"T he only thing I know about war are two things," President Dwight Eisenhower said in a 1955 news conference, in his typical jumbled syntax and with his usual wisdom. "The most changeable factor in war is human nature in its day-by-day manifestation; but the only unchanging factor in war is human nature. And the next thing is that every war is going to astonish you in the way it occurred, and in the way it is carried out." He added that anyone who thought differently was "merely exhibiting his ignorance of war." To display mine, I'm going to do some speculating about what war in the twenty-first century is likely to look like.
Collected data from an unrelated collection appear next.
Section Run.
Context (allowed : SessionInput -> Prop) (inv : list SessionInput -> list SessionAction -> Session -> Prop).
Hypothesis inv_dispatch : ∀ ins log i now s, allowed i -> is_terminal s = false -> inv ins (log ++ s_actions s) s ->
  inv (ins ++ [i]) (log ++ s_actions (dispatch i now s)) (dispatch i now s).
Hypothesis inv_terminal : ∀ ins log i s, is_terminal s = true -> inv ins log s -> inv (ins ++ [i]) log s.
Hypothesis inv_progress : ∀ ins log s p, is_terminal s = false -> inv ins log s -> inv ins log (set_progress p s).
Hypothesis inv_fail : ∀ ins log s r, is_terminal s = false -> inv ins log s ->
  inv ins (log ++ [FailedWith r]) (set_s_state FtFailed s).
Hypothesis inv_actions : ∀ ins log s x, inv ins log s ->
  (let '(mkSession ro nf st cf fl sl bt ch lp aw _) := s in inv ins log (mkSession ro nf st cf fl sl bt ch lp aw x)).

Lemma inv_set_actions ins log s : inv ins log s -> inv ins log (take_actions s).
Proof. intros H. pose proof (inv_actions ins log s [] H). by destruct s. Qed.

Lemma inv_timeout ins log now s : inv ins (log ++ s_actions s) s ->
  inv ins (log ++ s_actions (check_timeout now s)) (check_timeout now s).
Proof.
  intros H. unfold check_timeout. destruct (is_terminal s) eqn:E; [done|].
  destruct (bool_decide _); [done|]. destruct (last_progress s) as [last|].
  - destruct (_ <=? _); [|done]. unfold fail_session. rewrite E.
    pose proof (inv_fail _ _ _ FtTimeout E H) as Hx. apply (inv_actions _ _ _ (s_actions s ++ [FailedWith FtTimeout])) in Hx.
    destruct s; simpl in *. by rewrite app_assoc.
  - pose proof (inv_progress _ _ _ (Some now) E H) as Hx. by destruct s.
Qed.

Lemma inv_step ins log i now s s' acts : allowed i -> s_actions s = [] -> inv ins log s -> step i now s = (s', acts) ->
  inv (ins ++ [i]) (log ++ acts) s' /\ s_actions s' = [].
Proof.
  intros Hi Hac H Hs. destruct (is_terminal s) eqn:E.
  - rewrite step_terminal in Hs by done. injection Hs as <- <-. rewrite app_nil_r. auto.
  - rewrite step_dispatch in Hs by done. injection Hs as <- <-. split.
    + apply inv_set_actions, inv_timeout, inv_dispatch; [done..|]. by rewrite Hac, app_nil_r.
    + by destruct (check_timeout now (dispatch i now s)).
Qed.

Lemma inv_session inputs : ∀ ins log s s' acts, Forall allowed inputs.*1 -> s_actions s = [] -> inv ins log s ->
  ft_session inputs s = (s', acts) -> inv (ins ++ inputs.*1) (log ++ acts) s'.
Proof.
  induction inputs as [|[i now] inputs IH]; intros ins log s s' acts Hi Hac H; cbn [ft_session].
  all: try (rewrite fmap_cons in Hi; inversion Hi as [|? ? Hi1 Hi2]; subst).
  - intros [= <- <-]. by rewrite !app_nil_r.
  - destruct (step i now s) as [s1 a1] eqn:E1. destruct (ft_session inputs s1) as [s2 a2] eqn:E2.
    intros [= <- <-]. destruct (inv_step _ _ _ _ _ _ _ Hi1 Hac H E1) as [H1 Hac1].
    specialize (IH _ _ _ _ _ Hi2 Hac1 H1 E2). rewrite <- !app_assoc in IH. exact IH.
Qed.
End Run.

Lemma all_allowed inputs : Forall (fun _ : SessionInput => True) inputs.
Proof. by apply Forall_true. Qed.

(** ** One end *)

Definition ends (a : SessionAction) : bool :=
  match a with Completed _ | FailedWith _ => true | _ => false end.

Definition quiet (log : list SessionAction) : Prop := Forall (fun a => ends a = false) log.

(** The last action announces the terminal state, and none before does. *)
Definition end_inv (_ : list SessionInput) (log : list SessionAction) (s : Session) : Prop :=
  match s_state s with
  | FtCompleted => ∃ pre n, log = pre ++ [Completed n] /\ quiet pre
  | FtFailed => ∃ pre r, log = pre ++ [FailedWith r] /\ quiet pre
  | _ => quiet log
  end.

Lemma quiet_snoc log a : quiet log -> ends a = false -> quiet (log ++ [a]).
Proof. intros H Ha. apply Forall_app. split; [done|]. by constructor. Qed.

Lemma end_inv_dispatch ins log i now s : is_terminal s = false -> end_inv ins (log ++ s_actions s) s ->
  end_inv (ins ++ [i]) (log ++ s_actions (dispatch i now s)) (dispatch i now s).
Proof.
  destruct s as [ro nf st cf fl sl bt ch lp aw ac]. intros Ht H.
  assert (Hl : quiet (log ++ ac)) by (by destruct st).
  unfold end_inv, dispatch, on_start, on_file_ready, on_section_ready, on_select_call, on_last_section,
    on_ack_file, on_segment, on_segment_ready, request_next_segment, fail_session.
  destruct i; destruct ro, st; simpl in *; try done; repeat case_match; simpl in *; try done;
  rewrite ?app_assoc; auto using quiet_snoc; (eexists _, _; split; [reflexivity|auto using quiet_snoc]).
Qed.

Lemma end_inv_session inputs role nof cfg s acts :
  ft_session inputs (Session_new role nof cfg) = (s, acts) -> end_inv inputs.*1 acts s.
Proof.
  apply (inv_session (fun _ => True) end_inv) with (ins := []) (log := []); auto using all_allowed, end_inv_dispatch.
  - intros ins log [? ? st] p Ht H. by destruct st.
  - intros ins log [? ? st] r Ht H. simpl in *. exists log, r. split; [done|]. by destruct st.
  - intros ins log [] x H. exact H.
  - constructor.
Qed.

(** A session ends once: whatever its inputs, it returns at most one
    [Completed] or [Failed] action, it returns it exactly when it enters the
    terminal state of that name, and that action is the last one it ever
    returns. *)
Theorem session_ends_once inputs role nof cfg s acts :
  ft_session inputs (Session_new role nof cfg) = (s, acts) ->
  (is_terminal s = true <-> ∃ pre a, acts = pre ++ [a] /\ ends a = true /\ quiet pre) /\
  (is_terminal s = false -> quiet acts) /\
  (s_state s = FtCompleted -> ∃ n, last acts = Some (Completed n)) /\
  (s_state s = FtFailed -> ∃ r, last acts = Some (FailedWith r)).
Proof.
  intros Hs. pose proof (end_inv_session _ _ _ _ _ _ Hs) as H. unfold end_inv, is_terminal in *.
  assert (Hq : quiet acts -> ¬ ∃ pre a, acts = pre ++ [a] /\ ends a = true /\ quiet pre).
  { intros Hq (pre & a & -> & Ha & _). apply Forall_app in Hq as [_ Hq]. inversion Hq. congruence. }
  destruct (s_state s); split_and!; try done; try (by split; [|intros Hx; destruct (Hq H Hx)]);
  destruct H as (pre & x & -> & Hp); rewrite ?last_snoc; eauto; split; eauto 6.
Qed.

(** ** The receiver *)

Definition delivery_of (a : SessionAction) : option bytes :=
  match a with DeliverSegment d => Some d | _ => None end.
Definition delivered_segments (acts : list SessionAction) : list bytes := omap delivery_of acts.
Definition segment_of (i : SessionInput) : option bytes :=
  match i with Segment sg => Some (sg_segment sg) | _ => None end.
Definition received_segments (ins : list SessionInput) : list bytes := omap segment_of ins.

(** The byte count a run of segments leaves in [bytes_transferred]. *)
Definition counted (segs : list bytes) : Z := fold_left add_len segs 0.

Lemma counted_snoc segs d : counted (segs ++ [d]) = add_len (counted segs) d.
Proof. unfold counted. by rewrite fold_left_app. Qed.

Lemma counted_total segs : Forall (fun d => Z.of_nat (length d) < 4294967296) segs ->
  counted segs = Z.min (Z.of_nat (length (concat segs))) 4294967295.
Proof.
  induction segs as [|d segs IH] using rev_ind; intros H; [done|].
  apply Forall_app in H as [H1 H2]. inversion H2 as [|? ? Hd _]; subst.
  rewrite counted_snoc, IH by done. unfold add_len, as_u32. rewrite Z.mod_small by lia.
  rewrite concat_app, length_app. cbn. rewrite app_nil_r. lia.
Qed.
(** A filter built from strings and extended accepts exactly what it
    lists: an address passes when an entry is a network containing it or,
    failing to parse as one, is that host; entries that are blank are skipped
    and the first that is neither is the error. Extending a filter that was
    not a list starts from an empty one. *)
Theorem filter_exact entries pushed ip :
  (∀ a b, net_contains (net_of_addr a) b = true <-> a = b) ->
  match IpFilter_from_strs entries with
  | inl f =>
      IpFilter_contains ip (foldl (flip push_cidr) f pushed) = true <->
      Exists (λ raw, str_is_empty (trim raw) = false /\
        match parse_net (trim raw) with
        | Some n => net_contains n ip = true
        | None => parse_addr (trim raw) = Some ip
        end) entries \/
      Exists (λ n, net_contains n ip = true) pushed
  | inr e => ∃ pre raw post, entries = pre ++ raw :: post /\ is_Some (mapM entry_nets pre) /\
      str_is_empty (trim raw) = false /\ parse_net (trim raw) = None /\ parse_addr (trim raw) = None /\
      entry e = trim raw
  end /\
  (∀ net f, IpFilter_contains ip (push_cidr net f) = true <->
    net_contains net ip = true \/
    match flt_mode f with AllowNets _ => IpFilter_contains ip f = true | _ => False end).
Proof.
  intros Hhost. split.
  - unfold IpFilter_from_strs. pose proof (parse_entries_spec entries []) as H.
    destruct (parse_entries entries []) as [out|e]; [|done]. destruct H as (ns & Hns & ->). simpl.
    assert (∀ nets, foldl (flip push_cidr) (mkFilter (AllowNets nets)) pushed =
      mkFilter (AllowNets (nets ++ pushed))) as ->.
    { induction pushed as [|n pushed IH]; intros nets; simpl; [by rewrite app_nil_r|].
      unfold push_cidr, ensure_allow_mode at 2. simpl. rewrite IH. by rewrite <- app_assoc. }
    unfold IpFilter_contains. simpl. rewrite existsb_app, orb_true_iff.
    assert (∀ l, existsb (λ n, net_contains n ip) l = true <-> Exists (λ n, net_contains n ip = true) l) as Hb.
    { intros l. rewrite existsb_exists, Exists_exists. by setoid_rewrite list_elem_of_In. }
    rewrite !Hb. apply or_iff_compat_r. clear pushed Hb. revert ns Hns.
    induction entries as [|raw entries IH]; intros ns Hns; simpl in Hns.
    { injection Hns as <-. simpl. by rewrite !Exists_nil. }
    destruct (entry_nets raw) as [ns'|] eqn:He; [|done]. simpl in Hns.
    destruct (mapM entry_nets entries) as [ns0|] eqn:Hm; [|done]. simpl in Hns. injection Hns as <-. simpl.
    rewrite Exists_app, Exists_cons, IH by done. apply or_iff_compat_r.
    unfold entry_nets, parse_entry in He. destruct (str_is_empty (trim raw)); simplify_eq.
    { rewrite Exists_nil. intuition congruence. }
    destruct (parse_net (trim raw)) as [n|]; simplify_eq.
    { rewrite Exists_cons, Exists_nil. intuition. }
    destruct (parse_addr (trim raw)) as [a|]; simplify_eq.
    rewrite Exists_cons, Exists_nil, Hhost. intuition congruence.
  - intros net f. unfold push_cidr, ensure_allow_mode, IpFilter_contains.
    destruct (flt_mode f) as [|nets|] eqn:Hf; rewrite ?Hf; simpl; rewrite ?existsb_app; simpl;
      rewrite ?orb_true_iff; intuition congruence.
Qed.

End IpFilter.

(** Networks of an octet each, given by their low and high end, read from
    pairs of numbers; the empty pair is blank. *)
Lemma filter_exact_witness :
  let contains (n : Z * Z) (a : Z) := (n.1 <=? a) && (a <=? n.2) in
  let parse_net (s : list Z) := match s with [a; b] => Some (a, b) | _ => None end in
  let parse_addr (s : list Z) := match s with [a] => Some a | _ => None end in
  let host (a : Z) := (a, a) in let blank (s : list Z) := bool_decide (s = []) in
  match IpFilter_from_strs host id blank parse_net parse_addr [[10; 20]; []; [99]] with
  | inl f => IpFilter_contains contains 99 (foldl (flip push_cidr) f [(30, 40)]) = true
  | inr _ => False
  end.
Proof.
  intros contains parse_net parse_addr host blank.
  refine (proj2 (proj1 (filter_exact contains host id blank parse_net parse_addr [[10; 20]; []; [99]] [(30, 40)] 99 _)) _).
  - intros a b. unfold contains. simpl. rewrite andb_true_iff, !Z.leb_le. lia.
  - left. do 2 apply Exists_cons_tl. apply Exists_cons_hd. split; reflexivity.
Defined.
Lemma call_io i d : (∀ n, write_ok n = true) -> ~ io_fails (Some (call i d)).
Proof.
  intros Hw. unfold call. destruct (handle i (clock (calls d)) (drv_conn d)) as [conn acts].
  pose proof (apply_actions_io acts true (mkDriver conn (rx_buf d) (S (calls d)) (out d)) Hw) as H.
  destruct (apply_actions _ _ _) as [[x|[]] d']; simpl in *; repeat case_match; congruence || tauto.
Qed.

Lemma drain_io d : (∀ n, write_ok n = true) -> ~ io_fails (drain_all d).
Proof.
  intros Hw. induction d as [d IH] using drain_ind. rewrite drain_all_eq.
  destruct (decode_slice (rx_buf d)) as [[[a n]|]| |] eqn:Hd; try tauto.
  pose proof (call_io (InApdu a) (advance n d) Hw) as Hc.
  destruct (call _ _) as [[x|] d'] eqn:Hcall; [done|].
  apply IH, (call_advance_shrinks _ _ _ _ _ Hd Hcall).
Qed.

(** Whatever the peer sends, every read of the task ends, and between two
    turns at most 256 octets are buffered, the beginning of one frame. So the
    cap of 4096 octets is never reached: while the transport works, the task
    does not end with an I/O error of its own making. *)
Theorem driver_rx_bounded inputs d :
  Forall input_octets inputs -> rx_ok d ->
  ∃ x d', drv_run inputs d = Some (x, d') /\
    (x = None -> (length (rx_buf d') <= 256)%nat /\ decode_slice (rx_buf d') = Ok None) /\
    ((∀ n, write_ok n = true) -> RxRead None ∉ inputs -> x ≠ Some (ExitErr ErrIo)).
Proof.
  intros Hi. revert d. induction Hi as [|i inputs Hi Hall IH]; intros d Hr.
  { exists None, d. split; [done|]. split; [|done]. intros _. destruct Hr as [Ho Hd].
    split; [by apply decode_none_short|done]. }
  cbn [drv_run]. destruct (turn_ok i d Hi Hr) as (x & d' & Ht & Hx).
  assert ((∀ n, write_ok n = true) -> i ≠ RxRead None -> x ≠ Some (ExitErr ErrIo)) as Hio.
  { intros Hw Hne. enough (~ io_fails (turn i d)) as H by (rewrite Ht in H; by intros ->).
    destruct i as [[[asdu| |]|]| |[[|b c]|]]; cbn [turn]; try (by apply call_io); try tauto; try done.
    - unfold on_read. destruct (send_evt _ d). simpl. tauto.
    - destruct Hr as [Ho Hd]. rewrite on_read_drain by (try done; by apply octets_app). by apply drain_io. }
  rewrite Ht. destruct x as [x|].
  - exists (Some x), d'. split; [done|]. split; [done|]. intros Hw Hn. apply Hio; [done|set_solver].
  - destruct (IH d' (Hx eq_refl)) as (x & d'' & -> & H1 & H2). exists x, d''. split; [done|].
    split; [done|]. intros Hw Hn. apply H2; [done|set_solver].
Qed.

End Driver.

(** ** The header peek *)

Section Peek.
Context `{BC : BytesCrate}.

(** The three fields the policy looks at are those the decoder returns. *)
Lemma peek_agrees asdu a p :
  run (Asdu_decode IEC104) asdu = Ok a ->
  asdu_passes_policy asdu p = allows (type_id a) (cot_cause (asdu_cot a)) (asdu_ca a) p.
Proof.
  assert (∀ b, (length b < 6)%nat -> run (Asdu_decode IEC104) b ≠ Ok a) as Hs.
  { intros b Hb. unfold run, Asdu_decode. by erewrite dec_bind_err by (apply ensure_short; exact Hb). }
  intros H. destruct asdu as [|b0 [|b1 [|b2 [|b3 [|b4 [|b5 rest]]]]]].
  1-6: exfalso; revert H; apply Hs; simpl; lia.
  assert (∀ (n : nat) b, (n <= length b)%nat -> ensure n b = (Ok tt, b)) as He.
  { intros n b Hn. unfold ensure. rewrite remaining_spec. by rewrite decide_False by lia. }
  unfold run in H. erewrite Asdu_decode_run in H.
  3: { unfold Vsq_decode. erewrite dec_bind_ok by (apply He; simpl; unfold Vsq_LEN; lia).
       by erewrite dec_bind_ok by apply get_u8_spec. }
  3: { simpl. unfold Cot_decode_2. erewrite dec_bind_ok by (apply He; simpl; unfold Cot_LEN_2; lia).
       erewrite dec_bind_ok by apply get_u8_spec. by erewrite dec_bind_ok by apply get_u8_spec. }
  3: { simpl. unfold decode_ca. erewrite dec_bind_ok by (apply He; simpl; lia). apply get_u16_le_spec. }
  2: { change (header_len IEC104) with 6%nat. simpl. lia. }
  simpl in H. injection H as <-. simpl. f_equal. lia.
Qed.

End Peek.

(** ** The driver runs the state machine *)

(** Successive frames at the front of a buffer, and what is left. *)
Inductive parses `{BC : BytesCrate} : bytes -> list Apdu -> bytes -> Prop :=
| parses_nil b : parses b [] b
| parses_cons b a n fs rest : decode_slice b = Ok (Some (a, n)) ->
    parses (drop n b) fs rest -> parses b (a :: fs) rest.

Lemma parses_snoc `{BC : BytesCrate} b fs r a n :
  parses b fs r -> decode_slice r = Ok (Some (a, n)) -> parses b (fs ++ [a]) (drop n r).
Proof. induction 1; intros Hd; simpl; econstructor; eauto. constructor. Qed.

Lemma parses_app `{BC : BytesCrate} b fs r c : parses b fs r -> parses (b ++ c) fs (r ++ c).
Proof.
  induction 1 as [b|b a n fs r Hd Hp IH]; econstructor.
  - by rewrite (decode_slice_extend _ c _ Hd).
  - apply decode_slice_pos in Hd. by rewrite drop_app_le by lia.
Qed.

Definition frame_input (i : Input * Instant) : option Apdu :=
  match i.1 with InApdu a => Some a | _ => None end.
Definition command_asdu (i : DrvInput) : option bytes :=
  match i with RxCommand (Some (CmdSendAsdu asdu)) => Some asdu | _ => None end.
Definition read_octets (i : DrvInput) : bytes :=
  match i with RxRead (Some c) => c | _ => [] end.

Lemma session_snoc ins i t c :
  session (ins ++ [(i, t)]) c =
  ((handle i t (session ins c).1).1, (session ins c).2 ++ (handle i t (session ins c).1).2).
Proof.
  revert c. induction ins as [|[j u] ins IH]; intros c.
  - cbn [session app fst snd]. destruct (handle i t c) as [c1 a1]. by rewrite app_nil_r.
  - cbn [session app]. destruct (handle j u c) as [c1 a1]. rewrite IH.
    destruct (session ins c1) as [c2 a2]. simpl. by rewrite app_assoc.
Qed.

Section Open.
Context `{BC : BytesCrate}.
Context (clock : nat -> Instant) (write_ok evt_open ft_open : nat -> bool).
Context (policy : AsduPolicy) (ft_tx : bool).
Hypothesis writes : ∀ n, write_ok n = true.
Hypothesis events : ∀ n, evt_open n = true.
Hypothesis service : ∀ n, ft_open n = true.

#[local] Abbreviation call := (call clock write_ok evt_open ft_open policy ft_tx).
#[local] Abbreviation drv_run := (drv_run clock write_ok evt_open ft_open policy ft_tx).
#[local] Abbreviation drain_all := (drain_all clock write_ok evt_open ft_open policy ft_tx).

(** What an action comes to when everyone listens. *)
Definition performed (a : Action) : list Output :=
  match a with
  | SendApdu apdu => [OutBytes (encode_apdu apdu []).2]
  | DeliverAsdu asdu =>
      if is_restrictive policy && negb (asdu_passes_policy asdu policy) then []
      else if ft_tx && is_ft asdu then
        match run (Asdu_decode IEC104) asdu with Ok p => [OutFt (asdu_ca p) p] | _ => [] end
      else [OutEvent (EvAsdu asdu)]
  | StateChanged s => [OutEvent (EvStateChanged s)]
  | Disconnect r => [OutEvent (EvClosed (Some r))]
  end.

Definition add_outs (os : list Output) (d : Driver) : Driver :=
  mkDriver (drv_conn d) (rx_buf d) (calls d) (out d ++ os).

Lemma add_outs_add a b d : add_outs b (add_outs a d) = add_outs (a ++ b) d.
Proof. unfold add_outs. simpl. by rewrite app_assoc. Qed.

Lemma send_evt_open e d : send_evt evt_open e d = (true, add_outs [OutEvent e] d).
Proof. unfold send_evt. by rewrite events. Qed.

Lemma act_deliver_open asdu d :
  act_deliver evt_open ft_open policy ft_tx asdu d = (inl ExitPanic, d) \/
  act_deliver evt_open ft_open policy ft_tx asdu d = (inr true, add_outs (performed (DeliverAsdu asdu)) d).
Proof.
  assert (add_outs [] d = d) as Hd by (unfold add_outs; rewrite app_nil_r; by destruct d).
  unfold act_deliver, performed. rewrite send_evt_open, service.
  destruct (is_restrictive policy && _); [right; by rewrite Hd|].
  destruct (ft_tx && _); [|by right]. destruct (run _ asdu); [by right|right; by rewrite Hd|by left].
Qed.

Lemma apply_actions_open acts k k' d d' :
  apply_actions write_ok evt_open ft_open policy ft_tx acts k d = (inr k', d') ->
  d' = add_outs (flat_map performed acts) d.
Proof.
  revert k d. induction acts as [|a acts IH]; intros k d.
  { intros [= _ <-]. unfold add_outs. rewrite app_nil_r. by destruct d. }
  cbn [flat_map]. rewrite <- add_outs_add. destruct a; cbn [apply_actions].
  - unfold act_send_apdu. rewrite writes.
    destruct (encode_apdu a []) as [[n|e|] buf] eqn:He; try done. intros H. apply IH in H as ->.
    unfold performed at 3. by rewrite He.
  - destruct (act_deliver_open asdu d) as [-> | ->]; [done|]. apply IH.
  - rewrite send_evt_open. apply IH.
  - rewrite send_evt_open. apply IH.
Qed.

Lemma call_open i d d' : call i d = (None, d') ->
  let h := handle i (clock (calls d)) (drv_conn d) in
  d' = mkDriver h.1 (rx_buf d) (S (calls d)) (out d ++ flat_map performed h.2).
Proof.
  unfold Driver104.call. destruct (handle i (clock (calls d)) (drv_conn d)) as [conn acts].
  destruct (apply_actions _ _ _ _ _ _ _ _) as [[x|[]] d1] eqn:Ha; try done.
  intros [= <-]. by apply apply_actions_open in Ha as ->.
Qed.

Context (role : Role) (cfg : Config).

(** The driver after the inputs [ins] of the machine, commands [sent] and
    octets [rd]. *)
Record follows (ins : list (Input * Instant)) (sent : list bytes) (rd : bytes) (d : Driver) : Prop := {
  fo_conn : drv_conn d = (session ins (Connection_new role cfg)).1;
  fo_out : out d = flat_map performed (session ins (Connection_new role cfg)).2;
  fo_clock : ins.*2 = clock <$> seq 0 (calls d);
  fo_sent : submitted ins = sent;
  fo_read : parses rd (omap frame_input ins) (rx_buf d) }.

Lemma call_follows i d d' ins sent rd :
  follows ins sent rd d -> call i d = (None, d') ->
  drv_conn d' = (session (ins ++ [(i, clock (calls d))]) (Connection_new role cfg)).1 /\
  out d' = flat_map performed (session (ins ++ [(i, clock (calls d))]) (Connection_new role cfg)).2 /\
  (ins ++ [(i, clock (calls d))]).*2 = clock <$> seq 0 (calls d') /\
  submitted (ins ++ [(i, clock (calls d))]) = sent ++ option_list (submitted_of i) /\
  rx_buf d' = rx_buf d.
Proof.
  intros [Hc Ho Ht Hs _] Hcall. apply call_open in Hcall as ->. cbn [drv_conn out calls rx_buf].
  rewrite session_snoc. cbn [fst snd]. rewrite flat_map_app, <- Ho, <- Hc. split_and!; try done.
  - rewrite fmap_app, Ht, seq_S, fmap_app. done.
  - unfold submitted in *. rewrite omap_app, Hs. simpl. by destruct (submitted_of i).
Qed.

Lemma call_keeps_reads i d d' ins sent rd : frame_input (i, 0) = None ->
  follows ins sent rd d -> call i d = (None, d') ->
  ∃ ins', follows ins' (sent ++ option_list (submitted_of i)) rd d'.
Proof.
  intros Hi Hf Hc. destruct (call_follows _ _ _ _ _ _ Hf Hc) as (H1 & H2 & H3 & H4 & H5).
  eexists. constructor; [done..|]. rewrite H5, omap_app. simpl.
  assert (frame_input (i, clock (calls d)) = None) as -> by (by destruct i).
  rewrite app_nil_r. apply Hf.
Qed.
War is a political act, so the political situation will determine who fights whom, and how. Francis Fukuyama's provocative "The End of History" thesis dominates today's debate over the political/economic structure of the future. In brief, he argues that the collapse of imperialism, fascism, and Communism means an end to war, because there is no longer any serious challenge to liberal democracy and the marketplace economy. Not everyone has achieved such a system, but everyone is striving for it.
Leaving aside such obvious objections as "what about the Chinese?" and the current situation in the Persian Gulf, the end of the Cold War -- made official in Paris in November 1990, when the members of NATO and the Warsaw Pact signed a solemn pledge to act as friends and partners in the future -- appears to prove the validity of Fukuyama's thesis.